**REQUIRED ACTION**
Write out exactly the lines of the material below, beginning at the top and ending at the line that contains "From Stdlib Require Import Ascii.".

━━━ RECORDS PROVIDED ━━━

(* ===== verification/StakeSet.v ===== *)
(** * Staking: changes of the validator set

    The queue of the unbonding validators and the powers of the last block follow
    the stages of the validators. *)

From Stdlib Require Import Ascii.
From S2P Require Import Prelude SdkErrors Frame IntType GoStrings Denom Coin CoinFacts Dec TimeBytes Gas KVStore Auth Bank BankFacts BankBurn BankFrame StakeTypes Stake StakeFacts StakeInv StakeSlash.
#[local] Open Scope Z_scope.

Module StakeSet.
Import StakeTypes Stake StakeFacts StakeQueue StakeInv StakeOps StakeSlash.

Abbreviation Stages := (ValAddress → option (BondStatus * Z * ConsKey)).

Section set.
Context {X : Type} `{Crypto, ConsCrypto, StakingHooks X, !HookLaws X}.
Implicit Types s : StakeState X.
Definition stages s : Stages := λ a, validators s !! a ≫= stage.
(** When an unbonding validator is due. *)
Definition due_at (o : option (BondStatus * Z * ConsKey)) : option Z :=
  match o with Some (Unbonding, t, _) => Some t | _ => None end.
Definition waiting s (a : ValAddress) : option Z := due_at (stages s a).

(** ** Changes of status *)
(** Only the status, the heights and the time of unbonding differ. *)
Record same_tokens (v w : Validator) : Prop := {
  sk_addr : v_OperatorAddr w = v_OperatorAddr v;
  sk_key : v_ConsPubKey w = v_ConsPubKey v;
  sk_jailed : v_Jailed w = v_Jailed v;
  sk_tokens : v_Tokens w = v_Tokens v;
  sk_shares : v_DelegatorShares w = v_DelegatorShares v }.
Lemma same_tokens_refl v : same_tokens v v.
Proof. by split. Qed.
Lemma same_tokens_trans v w x : same_tokens v w → same_tokens w x → same_tokens v x.
Proof. intros [] []. split; congruence. Qed.
Lemma same_tokens_rank v w : same_tokens v w → getValidatorPowerRank w = getValidatorPowerRank v.
Proof. intros []. unfold getValidatorPowerRank, potential_power, GetPotentialPower. by rewrite sk_tokens0, sk_addr0. Qed.
Lemma reindex_same vals idx v w k :
  vals_ok vals → index_ok vals idx → vals !! v_OperatorAddr v = Some v → same_tokens v w → getValidatorPowerRank v = Ok k →
  reindex k k w idx = idx.
Proof.
  intros Hv Hi Ho [Ea _ Ej _ _] Hk. unfold reindex. rewrite Ea, Ej. destruct (v_Jailed v) eqn:Hj.
  - apply delete_id. destruct (idx !! k) as [b|] eqn:Eb; [|done]. apply Hi in Eb as (x&Hx&Hxj&Hxk).
    destruct (Hv _ _ Ho) as [_ Ha]. destruct (Hv _ _ Hx) as [Eb Hb].
    assert (v_OperatorAddr x = v_OperatorAddr v) as E by (eapply rank_inj; [apply Hb|apply Ha|done..]).
    rewrite <-Eb, E in Hx. congruence.
  - rewrite insert_delete_eq. apply insert_id, Hi. eauto.
Qed.
Definition restate (p : Pool) (a : AuthState) (v : Validator) s : StakeState X :=
  set_pool (Some p) (set_validators (insert (v_OperatorAddr v) v) (set_auth a s)).
Lemma sinv_restate L D s v w p p' a' :
  sinv L D s → validators s !! v_OperatorAddr v = Some v → same_tokens v w → pool s = Some p →
  moved v w p p' (st_auth s) a' 0 → sinv L D (restate p' a' w s).
Proof.
  intros [] Hv Hs Hp [Hmp (n&Hsh&Hg)]. pose proof (same_tokens_rank _ _ Hs) as Hr. destruct Hs as [Ea Ec Ej Et Esh].
  destruct si_pool0 as (q&Hq&Eq). assert (q = p) as -> by congruence. split; simpl; rewrite ?Ea; try done.
  - by eapply shifted_wf.
  - by eapply sh_ok.
  - apply vals_ok_update; [done..|]. destruct (si_vals0 _ _ Hv) as [_ []]. split; rewrite ?Ea, ?Et, ?Esh; done.
  - exists p'. split; [done|]. rewrite (sum_update _ _ _ v) by done. unfold new_pool in Hmp. lia.
  - intros k a. rewrite (si_index0 k a). destruct (decide (a = v_OperatorAddr v)) as [->|].
    + rewrite lookup_insert_eq, Hv. split; intros (x&[= <-]&Hj&Hk); eexists; (split; [done|]); split; congruence.
    + by rewrite lookup_insert_ne.
  - eapply cons_ok_update; [done..|]. unfold ConsAddr. by rewrite Ec.
  - intros a. rewrite shares_of_update, <-si_shares0. case_decide; [subst|done]. unfold shares_of. by rewrite Hv, Esh.
  - rewrite (sum_update _ _ _ v) by done. unfold gap in *. rewrite (shifted_circulating _ _ _ Hsh), (sh_amt _ _ _ Hsh). lia.
Qed.

(** What a change of the status of [v] to [w] leaves of the rest. *)
Record moves_to (v w : Validator) s s' : Prop := {
  mt_inv : sinv 0 none s';
  mt_vals : validators s' = <[v_OperatorAddr v := w]> (validators s);
  mt_index : byPower s' = byPower s;
  mt_last : lastPower s' = lastPower s;
  mt_total : lastTotalPower s' = lastTotalPower s;
  mt_params : st_params s' = st_params s;
  mt_same : same_tokens v w;
  mt_queue : queue_ok (waiting s) (valQueue s) → queue_ok (waiting s') (valQueue s') }.
Lemma stages_insert s s' v w :
  validators s' = <[v_OperatorAddr v := w]> (validators s) →
  stages s' (v_OperatorAddr v) = stage w ∧ ∀ b, b ≠ v_OperatorAddr v → stages s' b = stages s b.
Proof. intros E. unfold stages. rewrite E, lookup_insert_eq. split; [done|]. intros b Hb. by rewrite lookup_insert_ne. Qed.
Lemma stages_stored s v : validators s !! v_OperatorAddr v = Some v → stages s (v_OperatorAddr v) = stage v.
Proof. unfold stages. by intros ->. Qed.

Lemma set_byPower_id g s : g (byPower s) = byPower s → set_byPower g s = s.
Proof. intros E. unfold set_byPower. rewrite E. by destruct s. Qed.
(** The state after the pool, the record and the index were written, in the order of
    the code. *)
Lemma restate_index k v w p p' a' s :
  sinv 0 none s → validators s !! v_OperatorAddr v = Some v → same_tokens v w → getValidatorPowerRank v = Ok k →
  pool s = Some p → moved v w p p' (st_auth s) a' 0 →
  sinv 0 none (restate p' a' w s) ∧
  (if v_Jailed w then restate p' a' w (set_byPower (delete k) s)
   else set_byPower (insert k (v_OperatorAddr w)) (restate p' a' w (set_byPower (delete k) s))) = restate p' a' w s.
Proof.
  intros Hi Hv Hs Hk Hp Hm. split; [by eapply sinv_restate|].
  pose proof (reindex_same _ _ v w k (si_vals _ _ _ Hi) (si_index _ _ _ Hi) Hv Hs Hk) as E. unfold reindex in E.
  destruct (v_Jailed w).
  - by rewrite (set_byPower_id _ _ E).
  - change (restate p' a' w (set_byPower (λ m, <[k := v_OperatorAddr w]> (delete k m)) s) = restate p' a' w s).
    by rewrite (set_byPower_id (λ m, <[k := v_OperatorAddr w]> (delete k m)) s E).
Qed.
Lemma wp_bondValidator ctx v s :
  sinv 0 none s → validators s !! v_OperatorAddr v = Some v →
  wp (bondValidator ctx v) (λ w s', moves_to v w s s' ∧ v_Status w = Bonded) s.
Proof.
  intros Hi Hv. unfold bondValidator, DeleteValidatorByPowerIndex. wpb. apply wp_GetPool. intros p Hp. wps.
  rename x into k, Hx into Hk. apply wp_zoom. intros [w p'] a' Hr. simpl in Hr. apply UpdateStatus_ok in Hr as [-> Hm].
  set (w := with_status Bonded _). assert (same_tokens v w) as Hs by by split.
  unfold SetPool, SetValidator. wps. apply wp_SetIndex. intros k' Hk'.
  assert (v_Jailed w = false → k' = k) as Ek.
  { intros Hj. specialize (Hk' Hj). rewrite (same_tokens_rank _ _ Hs) in Hk'. congruence. }
  assert (moved v w p p' (st_auth s) a' 0) as Hm' by (by destruct Hm; split).
  destruct (restate_index k v w p p' a' s Hi Hv Hs Hk Hp Hm') as [Hi1 E].
  match goal with |- wp _ _ ?s1 => replace s1 with (restate p' a' w s) end.
  2:{ rewrite <-E. destruct (v_Jailed w) eqn:Ej; [done|]. by rewrite (Ek eq_refl). }
  unfold DeleteValidatorQueue, GetValidatorQueueTimeSlice, DeleteValidatorQueueTimeSlice, SetValidatorQueueTimeSlice. wps.
  eapply (wp_mono _ (λ _ s2, s2 = set_valQueue (dequeue (v_OperatorAddr w) (v_UnbondingMinTime w)) (restate p' a' w s))).
  { unfold dequeue. case_bool_decide as Eb; wps; unfold queued; simpl in *; destruct s; unfold set_valQueue; simpl in *;
      [by rewrite bool_decide_eq_true_2|by rewrite bool_decide_eq_false_2]. }
  intros _ s2 ->. assert (sinv 0 none (set_valQueue (dequeue (v_OperatorAddr w) (v_UnbondingMinTime w)) (restate p' a' w s))) as Hi2 by same_stores.
  wpb. eapply wp_outside; [apply law_bonded|done|exact Hi2|]. intros _ a3 x3 Hi3. wps. split; [|done]. split; try done. simpl.
  intros Hq. eapply (queue_dequeue (waiting s)); [..|exact Hq].
  - intros b Hb. unfold waiting, stages. simpl. by rewrite lookup_insert_ne.
  - intros t. unfold waiting. rewrite (stages_stored s v Hv). unfold stage. by case_decide; [|destruct (v_Status v)]; intros [= <-].
  - unfold waiting, stages. simpl. by rewrite lookup_insert_eq.
Qed.
Lemma wp_beginUnbonding ctx v s :
  sinv 0 none s → validators s !! v_OperatorAddr v = Some v →
  wp (beginUnbondingValidator ctx v) (λ w s', moves_to v w s s' ∧ v_Status v = Bonded ∧ v_Status w = Unbonding) s.
Proof.
  intros Hi Hv. unfold beginUnbondingValidator, DeleteValidatorByPowerIndex, GetParams. wpb. apply wp_GetPool. intros p Hp. wps.
  rename x into k, Hx into Hk. apply wp_expect. intros Hst%bool_decide_eq_true. wpb. apply wp_zoom. intros [w0 p'] a' Hr. simpl in Hr.
  apply UpdateStatus_ok in Hr as [-> Hm]. unfold SetPool, SetValidator. wps.
  set (w := with_unbonding _ _ _). assert (same_tokens v w) as Hs by by split. apply wp_SetIndex. intros k' Hk'.
  assert (v_Jailed w = false → k' = k) as Ek.
  { intros Hj. specialize (Hk' Hj). rewrite (same_tokens_rank _ _ Hs) in Hk'. congruence. }
  assert (moved v w p p' (st_auth s) a' 0) as Hm' by (by destruct Hm; split).
  destruct (restate_index k v w p p' a' s Hi Hv Hs Hk Hp Hm') as [Hi1 E].
  match goal with |- wp _ _ ?s1 => replace s1 with (restate p' a' w s) end.
  2:{ rewrite <-E. destruct (v_Jailed w) eqn:Ej; [done|]. by rewrite (Ek eq_refl). }
  unfold InsertValidatorQueue, GetValidatorQueueTimeSlice, SetValidatorQueueTimeSlice. wps.
  set (s2 := set_valQueue _ _). assert (sinv 0 none s2) as Hi2 by same_stores.
  eapply wp_outside; [apply law_unbonding|done|exact Hi2|]. intros _ a3 x3 Hi3. wps. split; [|done]. split; try done. simpl.
  intros Hq. change (valQueue s2) with (enqueue (v_OperatorAddr v) (v_UnbondingMinTime w) (valQueue s)).
  eapply (queue_enqueue (waiting s)); [..|exact Hq].
  - intros b Hb. unfold waiting, stages. simpl. by rewrite lookup_insert_ne.
  - unfold waiting. rewrite (stages_stored s v Hv). unfold stage. by rewrite Hst.
  - unfold waiting, stages. simpl. by rewrite lookup_insert_eq.
Qed.
(** ** Completing redelegations *)
Lemma dequeue_red_run (slices : list (string * list DVVTriplet)) s :
  for_each slices (λ kv, modify (set_redQueue (delete kv.1))) s = (Ok tt, set_redQueue (λ q, foldl (λ q kv, delete kv.1 q) q slices) s).
Proof.
  revert s. induction slices as [|kv l IH]; intros s; [by destruct s|]. simpl. unfold bind, modify. by rewrite IH.
Qed.
Lemma complete_redelegations_unfold ctx s :
  complete_redelegations ctx s = for_each (matures (redQueue s) (BlockTime ctx))
    (λ t, ignore_err (CompleteRedelegation ctx (dvv_DelegatorAddr t) (dvv_ValidatorSrcAddr t) (dvv_ValidatorDstAddr t)))
    (set_redQueue (λ _, drop_due (redQueue s) (BlockTime ctx)) s).
Proof. unfold complete_redelegations, DequeueAllMatureRedelegationQueue. unfold bind at 1 2 3, gets. rewrite dequeue_red_run. done. Qed.
Lemma GetRED_run r s :
  reds s !! red_key r = Some r → red_addrs r →
  GetRedelegation (rd_DelegatorAddr r) (rd_ValidatorSrcAddr r) (rd_ValidatorDstAddr r) s = (Ok (Some r), s).
Proof.
  intros Hr (Hd&Hv&Hw). unfold GetRedelegation, bind, gets. unfold red_key in Hr. rewrite Hr. unfold unmarshal, bind, expect.
  rewrite bool_decide_eq_true_2; [done|]. unfold GetREDKey. rewrite !addr_field_id, !str_len_app, Hd, Hv, Hw by done. done.
Qed.
(** A mature redelegation is removed. *)
Lemma CompleteRedelegation_run ctx r s :
  reds s !! red_key r = Some r → red_addrs r → rd_MinTime r ≤ BlockTime ctx →
  ignore_err (CompleteRedelegation ctx (rd_DelegatorAddr r) (rd_ValidatorSrcAddr r) (rd_ValidatorDstAddr r)) s = (Ok tt, drop_red r s).
Proof.
  intros Hr Ha Hle. unfold ignore_err, CompleteRedelegation. rewrite (bind_run _ _ _ _ _ (GetRED_run r s Hr Ha)).
  unfold bind at 1, require. by destruct (Z.ltb_spec (BlockTime ctx) (rd_MinTime r)); [lia|].
Qed.
Definition red_left_of (t : Z) (rs : gmap string Redelegation) (k : string) : option Redelegation :=
  match rs !! k with Some r => if t <? rd_MinTime r then Some r else None | None => None end.
Lemma matures_red s t r :
  transit_ok s → in_calendar t → reds s !! red_key r = Some r → red_triple r ∈ matures (redQueue s) t ↔ rd_MinTime r ≤ t.
Proof.
  intros Ht Hc Hr. assert (red_due s (red_triple r) = Some (rd_MinTime r)) as Hd by (apply red_due_iff; eauto).
  rewrite (matures_elem (red_due s)) by apply Ht. rewrite Hd. pose proof (to_red_time _ Ht _ _ Hd) as Hrt. split.
  - intros (t'&[= <-]&Hn). by apply FormatTimeBytes_due in Hn.
  - intros Hle. exists (rd_MinTime r). split; [done|]. by apply FormatTimeBytes_due.
Qed.
(** What is left of the redelegations when [l] of the mature ones [ms] remain. *)
Record closing s0 (ms l : list DVVTriplet) s : Prop := {
  cl_inv : sinv 0 none s;
  cl_steady : steady s0 s;
  cl_vals : validators s = validators s0;
  cl_rest : redQueue s = redQueue s0 ∧ ubds s = ubds s0 ∧ ubdQueue s = ubdQueue s0;
  cl_nodup : NoDup l;
  cl_in t : t ∈ l → t ∈ ms;
  cl_reds k : reds s !! k = match reds s0 !! k with
                            | Some r => if decide (red_triple r ∈ ms ∧ red_triple r ∉ l) then None else Some r
                            | None => None
                            end }.
Lemma red_key_triple r w : red_triple r = red_triple w → red_key r = red_key w.
Proof. unfold red_triple, red_key. by intros [= -> -> ->]. Qed.
Lemma closing_next s0 ms l r s :
  sinv 0 none s0 → closing s0 ms (red_triple r :: l) s → reds s0 !! red_key r = Some r →
  reds s !! red_key r = Some r ∧ closing s0 ms l (drop_red r s).
Proof.
  intros Hs0 [P1 P2 Pv P3 [Hrl Hnd]%NoDup_cons P4 P5] Hr.
  assert (reds s !! red_key r = Some r) as Hrs.
  { rewrite P5, Hr, decide_False; [done|]. intros [_ E]. apply E. by left. }
  split; [done|]. split; [by apply sinv_drop_red|etrans; [done|by apply steady_fields]|done|done|done|intros t Hin; apply P4; by right|].
  intros k. simpl. destruct (decide (k = red_key r)) as [->|Hne].
  - rewrite lookup_delete_eq, Hr, decide_True; [done|]. split; [apply P4; by left|done].
  - rewrite lookup_delete_ne, P5 by done. destruct (reds s0 !! k) as [w|] eqn:Ew; [|done].
    destruct (red_record _ _ _ _ _ (si_reds _ _ _ Hs0) Ew) as (->&_).
    assert (red_triple w ≠ red_triple r) by (intros E; by apply Hne, red_key_triple).
    destruct (decide (red_triple w ∈ ms ∧ red_triple w ∉ red_triple r :: l)), (decide (red_triple w ∈ ms ∧ red_triple w ∉ l)); set_solver.
Qed.
(** The loop always returns, and removes exactly the mature redelegations. *)
Lemma tot_complete_redelegations ctx s :
  sinv 0 none s → transit_ok s → in_calendar (BlockTime ctx) →
  ∃ s', complete_redelegations ctx s = (Ok tt, s') ∧ sinv 0 none s' ∧ steady s s' ∧ transit_ok s' ∧ ubds s' = ubds s ∧
    validators s' = validators s ∧ st_auth s' = st_auth s ∧ ∀ k, reds s' !! k = red_left_of (BlockTime ctx) (reds s) k.
Proof.
  intros Hi Ht Hc. rewrite complete_redelegations_unfold. set (s0 := set_redQueue _ s). set (ms := matures _ _).
  assert (sinv 0 none s0) as Hi0 by same_stores.
  assert (tot (for_each ms (λ t, ignore_err (CompleteRedelegation ctx (dvv_DelegatorAddr t) (dvv_ValidatorSrcAddr t) (dvv_ValidatorDstAddr t))))
            (λ _ s', closing s0 ms [] s' ∧ st_auth s' = st_auth s) s0) as ([]&s'&Hrun&[C1 C2 Cv (C3&C4&C5) _ _ C6]&Ha).
  { apply (tot_for_each_list _ _ (λ l s', closing s0 ms l s' ∧ st_auth s' = st_auth s)).
    - split; [|done]. split; try done; [eapply matures_NoDup, Ht|]. intros k. destruct (reds s0 !! k); [|done]. by rewrite decide_False by tauto.
    - intros t l s1 [Hcl Ha]. assert (t ∈ ms) as Hin by (eapply cl_in; [done|by left]).
      pose proof Hin as (t'&(r&Hr&->&Et)%red_due_iff&_)%(matures_elem (red_due s)); [|apply Ht].
      destruct (closing_next _ _ _ _ _ Hi0 Hcl Hr) as [Hr1 Hnext]. apply (matures_red s _ r Ht Hc Hr) in Hin.
      destruct (red_record _ _ _ _ _ (si_reds _ _ _ Hi) Hr) as (_&Hok). eexists tt, _.
      split; [by apply CompleteRedelegation_run; [|apply Hok|]|]. done. }
  exists s'. simpl in C3, C4, C5. split; [done|].
  assert (Hreds : ∀ k, reds s' !! k = red_left_of (BlockTime ctx) (reds s) k).
  { intros k. rewrite C6. unfold red_left_of. simpl. destruct (reds s !! k) as [r|] eqn:Er; [|done].
    destruct (red_record _ _ _ _ _ (si_reds _ _ _ Hi) Er) as (->&_). pose proof (matures_red s _ r Ht Hc Er) as Hm. fold ms in Hm.
    destruct (Z.ltb_spec (BlockTime ctx) (rd_MinTime r)); [rewrite decide_False by (rewrite Hm; lia)|rewrite decide_True by (rewrite Hm; set_solver)]; done. }
  assert (Hd : ∀ p, red_due s' p = if decide (p ∈ ms) then None else red_due s p).
  { intros p. apply option_eq. intros x. rewrite red_due_iff. split.
    - intros (r&Hr&->&<-). rewrite Hreds in Hr. unfold red_left_of in Hr. destruct (reds s !! red_key r) as [w|] eqn:Ew; [|done].
      destruct (Z.ltb_spec (BlockTime ctx) (rd_MinTime w)); [|done]. injection Hr as ->.
      rewrite decide_False by (unfold ms; rewrite matures_red by done; lia). apply red_due_iff. eauto.
    - case_decide as Hm; [done|]. intros (r&Hr&->&<-)%red_due_iff. exists r. split; [|done]. rewrite Hreds. unfold red_left_of. rewrite Hr.
      destruct (Z.ltb_spec (BlockTime ctx) (rd_MinTime r)); [done|]. destruct Hm. by apply matures_red. }
  assert (Hu : ∀ p, ubd_due s' p = ubd_due s p) by (intros p; unfold ubd_due; by rewrite C4).
  split_and!; [done|etrans; [|exact C2]; by apply steady_fields| |done|done|done|done]. split.
  - rewrite C5. eapply queue_ext; [exact Hu|apply Ht].
  - rewrite C3. eapply queue_drop_due; [exact Hd|apply Ht].
  - intros p x. rewrite Hu. apply Ht.
  - intros p x. rewrite Hd. case_decide; [done|]. apply Ht.
Qed.
End due.
End StakeDue.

━━━

**WRITTEN RESPONSE**
(* ===== verification/StakeSet.v ===== *)
(** * Staking: changes of the validator set

    The queue of the unbonding validators and the powers of the last block follow
    the stages of the validators. *)

From Stdlib Require Import Ascii.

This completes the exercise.